Yes! Cars and Coffee with Pelican Parts. Next one is in January. Come on out next time!

Quick update, I'm getting the dark grey plastic portion of the rear valence painted black, and also have a TTRS spoiler getting painted right now!


----------



## Templar (Mar 9, 2012)

If you black out the lower silver diffuser then you'll lose it might be worth considering body colour, same at the back. Don't want to make the car look something it isn't but personally I like the TTS mirrors over carbon. ..maybe gloss black front and rear trim along with matching mirror housings.

P.s liking the wheels lots :wink:


----------



## gogs (Dec 22, 2010)

And again Jase ;-)

My old TTS with gloss black lower splitter










Sent from my Apple device via the interweb


----------



## ReTTro fit (Nov 9, 2014)

Did my rear valance black with body coloured lower lip
















On iPhone using Tapacrap


----------



## Templar (Mar 9, 2012)

Gord you're a right picture slag. ..lol.

Yeah depending on the look you're after either gloss black or body colour. .With Sahara I'd be inclined to go gloss black tbh. ..and slightly digressing maybe a touch lower on the ride height ??


----------



## mk1f4n (Feb 2, 2010)

If you go gloss black on the splitter make sure you get the fog and lower grills done too of it looks pants


----------



## Blaylock1988 (Dec 29, 2014)

At the moment I'm just doing the black area on the rear valance like ReTTro's, but I'm keeping the silver bits on the front and rear.
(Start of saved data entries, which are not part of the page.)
(** X19. For every state of the hooks, loading and failure included, the
    component functions of the page and of the main section return their
    trees, and the page's tree holds the health-check banner and the title
    "Salesforce KB Articles" around the main section's tree, whose forms
    and table are the only ones in it.  What the renderer later does with
    the children of that tree is not part of the statement. *)
Theorem Page_frame (hooks : Hooks) :
  ∃ page main,
    Page hooks = Ok page
    ∧ MainSection hooks = Ok main
    ∧ HealthCheckBanner ∈ nodes page
    ∧ AdminPageTitle "Salesforce KB Articles" ∈ nodes page
    ∧ renders is_credential_form page = renders is_credential_form main
    ∧ renders is_connector_form page = renders is_connector_form main
    ∧ renders is_connectors_table page = renders is_connectors_table main.
Proof.
  destruct (MainSection_cases hooks)
    as [(_ & H)|[(_ & _ & H)|[(_ & _ & _ & H)|(statuses & creds & Hf)]]].
  4: destruct (MainSection_fetched _ _ _ Hf) as (? & ? & _ & _ & H).
  all: unfold Page; rewrite H; eexists _, _;
    (split; [reflexivity |]); (split; [reflexivity |]).
  all: split;
    [ do 2 apply list_elem_of_further; apply list_elem_of_here |].
  all: split;
    [ do 3 apply list_elem_of_further; apply list_elem_of_here |].
  all: by rewrite !renders_frame.
Qed.

(** *** The selected credential on the page *)

Lemma find_first_match (before after : list Credential) (c : Credential) :
  Forall (λ c', ¬ has_truthy_sf_username c') before →
  has_truthy_sf_username c →
  SfKbArticlesCredential (before ++ c :: after) = Ok (Some c).
Proof.
  intros Hbefore Hc.
  induction Hbefore as [|x before Hx Hbefore IH]; simpl.
  - by apply find_hit.
  - change ((x :: before) ++ c :: after) with (x :: (before ++ c :: after)).
    by rewrite find_skip.
Qed.

Lemma fetched_with_credentials (hooks : Hooks) statuses creds creds' :
  fetched hooks statuses creds →
  fetched (with_credentials hooks creds') statuses creds'.
Proof. intros (Hs & Hes & _ & Hec). by repeat split. Qed.

(** Two fetched states with the same statuses render alike when the
    search returns the same credential on both lists. *)
Lemma MainSection_with_credentials (hooks : Hooks) statuses creds creds' :
  fetched hooks statuses creds →
  SfKbArticlesCredential creds' = SfKbArticlesCredential creds →
  MainSection hooks = MainSection (with_credentials hooks creds').
Proof.
  intros Hf Hsame.
  pose proof (fetched_with_credentials _ _ _ creds' Hf) as Hf'.
  destruct (MainSection_fetched _ _ _ Hf) as (sel & step1 & H1 & H2 & ->).
  destruct (MainSection_fetched _ _ _ Hf') as (sel' & step1' & H1' & H2' & ->).
  assert (sel' = sel) as -> by congruence.
  by assert (step1' = step1) as -> by congruence.
Qed.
I don't care for the black front splitter, it looks like something is missing. Once I get the sliver wheels I think it will all come together. Not sure if I'll get the VMR V710 that I have right now or go with V708 (TT S-line), but definitely silver.
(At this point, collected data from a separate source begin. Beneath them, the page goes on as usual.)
(** * bioptim: the direct-transcription integration layer

    A shallow embedding of [bioptim/dynamics/integrator.py]: the control
    interpolation [get_u], the explicit Runge-Kutta sub-steps [RK4.next_x]
    and [RK8.next_x], the finite-element loop [RK.dxdt] with its quaternion
    renormalisation, and the implicit collocation integrator [IRK.dxdt].

    Conventions of the embedding.
    - A CasADi expression is modelled by the real number it denotes: scalars
      are [R], a column vector is a [list R], a matrix is the list of its
      columns.  Rounding of IEEE doubles is outside that model; where a
      statement is about the very value that the code returns, as for the
      end points of the control interpolation, the expression is evaluated
      on binary64 floats as well.
    - A Python exception is an error value.  CasADi does not raise on a
      division by zero, it yields a value that is not a real number; the
      embedding stops there with the error [NotANumber].
    - Operands of different shapes raise [ShapeError]; CasADi's broadcast of
      1x1 operands is not modelled, and no statement below asserts that a
      [ShapeError] is raised.
    - The calls of the control interpolation, of the dynamics function and of
      the root-finder are recorded, in order, in a trace of events. *)

From Stdlib Require Import Floats Reals Lra Lia List ZArith.
From stdpp Require Import base list gmap strings pretty.
Import ListNotations.

Open Scope R_scope.

(** ** Errors, results and the trace monad *)

Inductive error : Type :=
  | RuntimeError
  | NotImplementedError
  | ZeroDivisionError
  | IndexError
  | ShapeError
  | NotANumber.

Inductive result (A : Type) : Type :=
  | Ok (a : A)
  | Raise (e : error).
Arguments Ok {A} a.
Arguments Raise {A} e.

Abbreviation vec := (list R).
Abbreviation matrix := (list (list R)).

Inductive event : Type :=
  | EvGetU (t : R)
  | EvDyn (x : vec) (u : matrix) (p : vec)
  | EvSolve.

Definition M (A : Type) : Type := (list event * result A)%type.

Definition ret {A} (a : A) : M A := ([], Ok a).
Definition raise {A} (e : error) : M A := ([], Raise e).
Definition lift {A} (r : result A) : M A := ([], r).
Definition emit (e : event) : M unit := ([e], Ok tt).

Definition bind {A B} (m : M A) (f : A -> M B) : M B :=
  match snd m with
  | Ok a => (fst m ++ fst (f a), snd (f a))
  | Raise e => (fst m, Raise e)
  end.

Definition rbind {A B} (r : result A) (f : A -> result B) : result B :=
  match r with
  | Ok a => f a
  | Raise e => Raise e
  end.

Notation "x <- m ;; k" := (bind m (fun x => k))
  (at level 100, m at next level, right associativity).
Notation "x <~ r ;; k" := (rbind r (fun x => k))
  (at level 100, r at next level, right associativity).

Definition trace_of {A} (m : M A) : list event := fst m.
Definition result_of {A} (m : M A) : result A := snd m.

Definition is_dyn (e : event) : bool :=
  match e with EvDyn _ _ _ => true | _ => false end.

Definition count_dyn (tr : list event) : nat := length (filter is_dyn tr).

(** ** Scalars, vectors and matrices *)

(** [a / b] on CasADi values: no exception, but no real number either when
    [b] is zero. *)
Definition cdiv (a b : R) : result R :=
  if Req_dec_T b 0 then Raise NotANumber else Ok (a / b).

(** [1 / n] on Python numbers raises [ZeroDivisionError] when [n] is zero. *)
Definition pydiv (a b : R) : result R :=
  if Req_dec_T b 0 then Raise ZeroDivisionError else Ok (a / b).

Definition zeros (n : nat) : vec := replicate n 0.

Definition smul (c : R) (v : vec) : vec := map (Rmult c) v.
Definition vmulr (v : vec) (c : R) : vec := map (fun a => a * c) v.

Definition vzip (f : R -> R -> R) (a b : vec) : result vec :=
  if Nat.eqb (length a) (length b) then Ok (zip_with f a b) else Raise ShapeError.

Definition vadd : vec -> vec -> result vec := vzip Rplus.
Definition vsub : vec -> vec -> result vec := vzip Rminus.

(** [cx(nrow, ncol)]: the all-zero matrix. *)
Definition cx_zeros (nrow ncol : nat) : matrix := replicate ncol (zeros nrow).

(** A Python index: negative indices count from the end. *)
Definition py_index (len : nat) (k : Z) : result nat :=
  if (0 <=? k)%Z then
    (if (k <? Z.of_nat len)%Z then Ok (Z.to_nat k) else Raise IndexError)
  else
    (if (- Z.of_nat len <=? k)%Z then Ok (Z.to_nat (Z.of_nat len + k)) else Raise IndexError).

(** [x[:, k]] *)
Definition get_col (x : matrix) (k : Z) : result vec :=
  match py_index (length x) k with
  | Ok i => match x !! i with Some c => Ok c | None => Raise IndexError end
  | Raise e => Raise e
  end.

(** [x[:, k] = v] *)
Definition set_col (x : matrix) (k : Z) (v : vec) : result matrix :=
  match py_index (length x) k with
  | Ok i =>
      match x !! i with
      | Some c => if Nat.eqb (length c) (length v) then Ok (<[i := v]> x) else Raise ShapeError
      | None => Raise IndexError
      end
  | Raise e => Raise e
  end.

(** [v[j]] *)
Definition lookup_or_raise {A} (l : list A) (j : nat) : result A :=
  match l !! j with Some a => Ok a | None => Raise IndexError end.

(** [v[j] = a] *)
Definition vset (v : vec) (j : nat) (a : R) : result vec :=
  if decide (j < length v)%nat then Ok (<[j := a]> v) else Raise IndexError.

(** [v[lo:hi]] for [0 <= lo <= hi <= len(v)] *)
Definition slice (v : vec) (lo hi : nat) : vec := take (hi - lo) (drop lo v).

(** [v[lo:hi] = vals] *)
Definition set_rows (v : vec) (lo hi : nat) (vals : vec) : result vec :=
  if decide (lo <= hi <= length v)%nat then
    if Nat.eqb (hi - lo) (length vals) then Ok (take lo v ++ vals ++ drop hi v)
    else Raise ShapeError
  else Raise IndexError.

(** [x[r, i]] *)
Definition mget (x : matrix) (r i : nat) : result R :=
  match x !! i with
  | Some c => lookup_or_raise c r
  | None => Raise IndexError
  end.

(** [x[r, i] = a] *)
Definition mset (x : matrix) (r i : nat) (a : R) : result matrix :=
  match x !! i with
  | Some c => c' <~ vset c r a ;; Ok (<[i := c']> x)
  | None => Raise IndexError
  end.

(** [x[lo:hi, i] = vals] *)
Definition mset_rows (x : matrix) (lo hi i : nat) (vals : vec) : result matrix :=
  match x !! i with
  | Some c => c' <~ set_rows c lo hi vals ;; Ok (<[i := c']> x)
  | None => Raise IndexError
  end.

(** ** Control interpolation *)

(** Modelled from the spec: [misc/enums.py] is not part of the sources; the
    spec names the two policies CONSTANT and LINEAR_CONTINUOUS, and Python
    lets any other value reach [get_u]. *)
Inductive ControlType : Type :=
  | CONSTANT
  | LINEAR_CONTINUOUS
  | OTHER_CONTROL (tag : nat).

(** [Integrator.get_u] *)
Definition Integrator_get_u (control_type : ControlType) (u : matrix) (dt_norm : R)
  : result matrix :=
  match control_type with
  | CONSTANT => Ok u
  | LINEAR_CONTINUOUS =>
      u0 <~ get_col u 0 ;;
      u1 <~ get_col u 1 ;;
      d <~ vsub u1 u0 ;;
      v <~ vadd u0 (vmulr d dt_norm) ;;
      Ok [v]
  | OTHER_CONTROL _ => Raise RuntimeError
  end.

(** ** Vector expressions

    The right-hand sides of the Runge-Kutta stages are sums of scaled
    vectors; each operation may fail on a shape mismatch. *)

Definition radd (a b : result vec) : result vec := x <~ a ;; y <~ b ;; vadd x y.
Definition rsub (a b : result vec) : result vec := x <~ a ;; y <~ b ;; vsub x y.
Definition rscale (c : R) (a : result vec) : result vec := x <~ a ;; Ok (smul c x).

Declare Scope rvec_scope.
Delimit Scope rvec_scope with rv.
Infix "+v" := radd (at level 50, left associativity) : rvec_scope.
Infix "-v" := rsub (at level 50, left associativity) : rvec_scope.
Infix "*v" := rscale (at level 40, left associativity) : rvec_scope.

(** The same operations on vectors known to have one length. *)
Definition vplus (a b : vec) : vec := zip_with Rplus a b.
Definition vminus (a b : vec) : vec := zip_with Rminus a b.

(** ** Explicit Runge-Kutta sub-steps *)

Section Explicit.

(** The attributes of the integrator instance: [self.fun], [self.idx],
    [self.control_type] and [self.h_norm]. *)
Variable ode_fun : vec -> matrix -> vec -> result matrix.
Variable idx : Z.
Variable control_type : ControlType.
Variable h_norm : R.

(** [self.get_u(u, t)], recorded in the trace. *)
Definition get_u (u : matrix) (t : R) : M matrix :=
  _ <- emit (EvGetU t) ;; lift (Integrator_get_u control_type u t).

(** [self.fun(x, u, p)[:, self.idx]] *)
Definition dyn_value (x : vec) (u : matrix) (p : vec) : result vec :=
  m <~ ode_fun x u p ;; get_col m idx.

(** The same call, recorded in the trace. *)
Definition dyn (x : vec) (u : matrix) (p : vec) : M vec :=
  _ <- emit (EvDyn x u p) ;; lift (dyn_value x u p).

(** [RK4.next_x] *)
Definition RK4_next_x (h t : R) (x_prev : vec) (u : matrix) (p : vec) : M vec :=
  u1 <- get_u u t ;;
  k1 <- dyn x_prev u1 p ;;
  x2 <- lift (Ok x_prev +v (h / 2) *v Ok k1)%rv ;;
  u2 <- get_u u (t + h_norm / 2) ;;
  k2 <- dyn x2 u2 p ;;
  x3 <- lift (Ok x_prev +v (h / 2) *v Ok k2)%rv ;;
  u3 <- get_u u (t + h_norm / 2) ;;
  k3 <- dyn x3 u3 p ;;
  x4 <- lift (Ok x_prev +v h *v Ok k3)%rv ;;
  u4 <- get_u u (t + h_norm) ;;
  k4 <- dyn x4 u4 p ;;
  lift (Ok x_prev +v (h / 6) *v (Ok k1 +v 2 *v Ok k2 +v 2 *v Ok k3 +v Ok k4))%rv.

(** [RK8.next_x] *)
Definition RK8_next_x (h t : R) (x_prev : vec) (u : matrix) (p : vec) : M vec :=
  u1 <- get_u u t ;;
  k1 <- dyn x_prev u1 p ;;
  x2 <- lift (Ok x_prev +v (h * 4 / 27) *v Ok k1)%rv ;;
  u2 <- get_u u (t + h_norm * (4 / 27)) ;;
  k2 <- dyn x2 u2 p ;;
  x3 <- lift (Ok x_prev +v (h / 18) *v (Ok k1 +v 3 *v Ok k2))%rv ;;
  u3 <- get_u u (t + h_norm * (2 / 9)) ;;
  k3 <- dyn x3 u3 p ;;
  x4 <- lift (Ok x_prev +v (h / 12) *v (Ok k1 +v 3 *v Ok k3))%rv ;;
  u4 <- get_u u (t + h_norm * (1 / 3)) ;;
  k4 <- dyn x4 u4 p ;;
  x5 <- lift (Ok x_prev +v (h / 8) *v (Ok k1 +v 3 *v Ok k4))%rv ;;
  u5 <- get_u u (t + h_norm * (1 / 2)) ;;
  k5 <- dyn x5 u5 p ;;
  x6 <- lift (Ok x_prev +v (h / 54) *v (13 *v Ok k1 -v 27 *v Ok k3 +v 42 *v Ok k4 +v 8 *v Ok k5))%rv ;;
  u6 <- get_u u (t + h_norm * (2 / 3)) ;;
  k6 <- dyn x6 u6 p ;;
  x7 <- lift (Ok x_prev +v (h / 4320) *v
                (389 *v Ok k1 -v 54 *v Ok k3 +v 966 *v Ok k4 -v 824 *v Ok k5 +v 243 *v Ok k6))%rv ;;
  u7 <- get_u u (t + h_norm * (1 / 6)) ;;
  k7 <- dyn x7 u7 p ;;
  x8 <- lift (Ok x_prev +v (h / 20) *v
                ((-234) *v Ok k1 +v 81 *v Ok k3 -v 1164 *v Ok k4 +v 656 *v Ok k5 -v 122 *v Ok k6
                 +v 800 *v Ok k7))%rv ;;
  u8 <- get_u u (t + h_norm) ;;
  k8 <- dyn x8 u8 p ;;
  x9 <- lift (Ok x_prev +v (h / 288) *v
                ((-127) *v Ok k1 +v 18 *v Ok k3 -v 678 *v Ok k4 +v 456 *v Ok k5 -v 9 *v Ok k6
                 +v 576 *v Ok k7 +v 4 *v Ok k8))%rv ;;
  u9 <- get_u u (t + h_norm * (5 / 6)) ;;
  k9 <- dyn x9 u9 p ;;
  x10 <- lift (Ok x_prev +v (h / 820) *v
                 (1481 *v Ok k1 -v 81 *v Ok k3 +v 7104 *v Ok k4 -v 3376 *v Ok k5 +v 72 *v Ok k6
                  -v 5040 *v Ok k7 -v 60 *v Ok k8 +v 720 *v Ok k9))%rv ;;
  u10 <- get_u u (t + h_norm) ;;
  k10 <- dyn x10 u10 p ;;
  lift (Ok x_prev +v (h / 840) *v
          (41 *v Ok k1 +v 27 *v Ok k4 +v 272 *v Ok k5 +v 27 *v Ok k6 +v 216 *v Ok k7 +v 216 *v Ok k9
           +v 41 *v Ok k10))%rv.

End Explicit.

(** ** The finite-element loop of the explicit integrators *)

(** The model introspection consumed by [RK.dxdt]: [nbSegment()] is the
    number of segments, [segment(j)] the j-th one. *)
Record Segment : Type := {
  isRotationAQuaternion : bool;
  segment_nbDof : nat
}.

Record Model : Type := {
  segments : list Segment;
  nbDof : nat;
  nbQuat : nat
}.

Abbreviation QuaternionBlock := (nat * nat * nat * nat)%type.

(** The loop over the segments that fills [quat_idx]. *)
Fixpoint quat_idx_loop (model_nbDof : nat) (segs : list Segment)
    (n_dof : nat) (quat_idx : list QuaternionBlock) (quat_number : nat)
  : list QuaternionBlock :=
  match segs with
  | [] => quat_idx
  | s :: segs' =>
      if isRotationAQuaternion s then
        quat_idx_loop model_nbDof segs' (n_dof + segment_nbDof s)
          (quat_idx ++ [(n_dof, n_dof + 1, n_dof + 2, model_nbDof + quat_number)%nat])
          (quat_number + 1)
      else
        quat_idx_loop model_nbDof segs' (n_dof + segment_nbDof s) quat_idx quat_number
  end.

Definition build_quat_idx (model : Model) : list QuaternionBlock :=
  quat_idx_loop (nbDof model) (segments model) 0 [] 0.

Definition sum_squares (q : vec) : R := fold_right (fun a s => a * a + s) 0 q.

(** [norm_fro] of a column vector. *)
Definition norm_fro (q : vec) : R := sqrt (sum_squares q).

(** [q /= n] *)
Definition vdiv (q : vec) (n : R) : result vec :=
  if Req_dec_T n 0 then Raise NotANumber else Ok (map (fun a => a / n) q).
I'm starting to cave under the peer pressure to lower it. I'm thinking about it! May just do springs with an inch drop since I have magride.


----------



## Audiquattroh! (Apr 1, 2015)

haha, cool, thought it looked familiar. Ill def see you out there next time



Blaylock1988 said:


> Audiquattroh! said:
> 
> 
> > Looks great! Just outta curiosity, were these shot at Promenade on the Peninsula out in Torrance/Rolling Hills?
> ...


----------



## datamonkey (Jan 23, 2012)

Blaylock1988 said:


> At the moment I'm just doing the black area on the rear valance like ReTTro's, but I'm keeping the silver bits on the front and rear. I don't care for the black front splitter, it looks like something is missing. Once I get the sliver wheels I think it will all come together. Not sure if I'll get the VMR V710 that I have right now or go with V708 (TT S-line), but definitely silver.
> 
> I'm starting to cave under the peer pressure to lower it. I'm thinking about it! May just do springs with an inch drop since I have magride.


She looks beautiful mate, really like the TT in Sahara...
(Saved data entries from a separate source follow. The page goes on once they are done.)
(** * SafeCfg: the configuration guard of [src/SafeCfg.ts]

    The development has four parts.

    - [Js]: the fragment of the JavaScript store that the class touches:
      primitive values, references to objects and arrays kept in a heap,
      property reads, [Array.prototype.push], [console.log], and a small
      state-and-exception monad to thread the store through the calls.
      Objects hold data properties only (what an object literal or
      [JSON.parse] builds).
    - [Cfg]: the class itself, method by method, over that store, and what
      [load] guarantees there.
    - [Full]: the class again over a store whose objects may have accessor
      properties, where a read may throw any value; it is there that the
      handler of [load] can fail. On a store without accessors the two
      agree.
    - [Compiler] and [Engine]: the schema compiler, the dependency graph
      and the views of a loaded configuration, of which the sources hold
      the type declarations only ([src/types.ts]). *)

From Stdlib Require Import ZArith Ascii String List Lia.
From stdpp Require Import base gmap strings list relations.

Local Open Scope string_scope.
Local Open Scope Z_scope.

(* ===================================================================== *)
(** ** The JavaScript store *)
(* ===================================================================== *)

Module Js.

Abbreviation loc := positive (only parsing).

(** Values. [number] is restricted to the integers: no claim looks inside a
    number, only at whether a value is the boolean [true]. *)
Inductive val :=
| VUndefined
| VNull
| VBool (b : bool)
| VNum (n : Z)
| VStr (s : string)
| VRef (l : loc).

#[export] Instance val_eq_dec : EqDecision val.
Proof. solve_decision. Defined.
I like the existing wheels but think silver alloys would look just as sweet. Personally wouldn't bother with the RS spoiler tho, think they ruin the flow in design but each to their own blah blah


----------



## ornithology (Dec 13, 2012)

That just looks fantastic!!! Do you have the part numbers for the conversion?

And that rear...so sick! Do you have numbers for that too?


----------



## ornithology (Dec 13, 2012)

ReTTro fit said:


> Did my rear valance black with body coloured lower lip
> 
> 
> 
> ...


Where did you get that rear valence? Do you happen to have the part number? I'm guessing your exhaust is stock? Thanks!


----------



## ReTTro fit (Nov 9, 2014)

It's the stock pre facelift s-line valance, just painted it satin black and did the lip red

Part number : 8J0807421D

On iPhone using Tapacrap


----------



## Blaylock1988 (Dec 29, 2014)

Unfortunately I don't know all of the part numbers for the front end. I bought a fully assembled front bumper from a salvage yard so I don't have to do any part hunting on that (except for xenonz grill).

I added a little something to the front. I quite like it! See if you can spot it.









I have a custom wrapped TTRS steering wheel coming next week. I'll post that here too.

Sent from my XT1060 using Tapatalk


----------



## Blaylock1988 (Dec 29, 2014)

New steering wheel installed!










Custom leather wrap was done by DCT Motorsports. They were a pleasure to work with and made it exactly how I wanted, and it was cheaper than buying a brand new one!

Thank you to ReTTro for the info about install. It was so much easier than I thought it would be. I also found this thread really helpful.

Now I need to get a new S-tronic shifter to match!


----------



## ReTTro fit (Nov 9, 2014)

I've got one of these sat in the spares box if interested mate










On iPhone using Tapacrap


----------



## Blaylock1988 (Dec 29, 2014)

ReTTro fit said:


> I've got one of these sat in the spares box if interested mate
> 
> 
> 
> ...


I really appreciate it, however the shifter boot won't work on my car (LHD). Would the knob still work by itself?

Sent from my XT1585 using Tapatalk


----------



## ReTTro fit (Nov 9, 2014)

You use your existing mate

There's a mod to fit this to yours

On iPhone using Tapacrap


----------



## Sweetz (Sep 17, 2015)

Nice but not a huge fan of the grille badge.


----------